The following outlines where Wallace traveled and what contributions he provided at each location:
- Cambridge, England: He and the CSNTM team photographed several manuscripts at various colleges, including one previously uncatalogued.
- Athens, Greece: He and the CSNTM team photographed over 40 manuscripts, including nine that they discovered.
- Münster, Germany: He and the CSNTM team improved the resolution quality of several previously digitized manuscripts by taking new photographs of these texts, utilizing modern technology.
Altogether, the CSNTM team took more than 60,000 photographs, one page at a time, and discovered about 40 previously-unknown manuscripts.
At each location, the CSNTM team provided the custodian of the manuscripts with a copy of all the digital photographs as well as their photograph copyrights. As such, the custodians gained a digitized format of their collection along with full copyright ownership of how all photographs are to be used and who may access them.

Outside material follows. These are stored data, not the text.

(** * ConnectFourGame: a shallow embedding of src/town/games/ConnectFourGame.ts

    The class is a stateful object whose methods throw.  Every method is
    embedded as a computation in a small state-and-exception monad whose
    state is the game object itself, so that what a method has already
    written when it throws stays visible.  The first half of the file holds
    the definitions: the data model, the monad, the methods, the vocabulary
    of the specification, and the closed forms and invariants the proofs
    use.  The second half holds the lemmas, and the theorems C1 to C10 on
    what the specification states about the class. *)

From Stdlib Require Import ZArith.
From stdpp Require Import base tactics option list strings.

(** ** Data model (types/CoveyTownSocket) *)

Definition PlayerID := string.

Inductive ConnectFourColor := Red | Yellow.

Inductive GameStatus :=
  | IN_PROGRESS
  | WAITING_TO_START
  | OVER
  | WAITING_FOR_PLAYERS.

#[global] Instance ConnectFourColor_eq_dec : EqDecision ConnectFourColor.
Proof. solve_decision. Defined.

#[global] Instance GameStatus_eq_dec : EqDecision GameStatus.
Proof. solve_decision. Defined.

(** [col] and [row] are JS numbers; the index types [ConnectFourColIndex]
    (0..6) and [ConnectFourRowIndex] (0..5) only exist at compile time, and
    the class re-checks the range at run time, so they are integers here. *)
Record ConnectFourMove := mkMove {
  gamePiece : ConnectFourColor;
  col : Z;
  row : Z;
}.

Record GameMove := mkGameMove {
  playerID : PlayerID;
  gameID : string;
  move : ConnectFourMove;
}.

(** An optional field is [None] when it is [undefined]. *)
Record ConnectFourGameState := mkState {
  moves : list ConnectFourMove;
  status : GameStatus;
  firstPlayer : ConnectFourColor;
  red : option PlayerID;
  yellow : option PlayerID;
  redReady : option bool;
  yellowReady : option bool;
  winner : option PlayerID;
}.

Module Player.
Record t := mk { id : PlayerID }.
End Player.

(** The strings ['_'], ['R'] and ['Y'] of [_board]. *)
Inductive Cell := CellEmpty | CellR | CellY.

#[global] Instance Cell_eq_dec : EqDecision Cell.
Proof. solve_decision. Defined.

Abbreviation Board := (list (list Cell)).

In addition to his manuscript work, Wallace enjoyed some of his other interests. He visited several DTS graduates, which include Kelly Iverson (Th.M., 2001), Natalia Critchlow (Th.M., 2004), Richard Fountain (Th.M., 2003), and Jeffrey Baldwin (Th.M., 1992). Other memorable experiences include speaking to the northwest London Diocese of Anglican priests at their annual conference, motoring down the Autobahn in Germany, and gulping raw sea urchin seasoned with salt.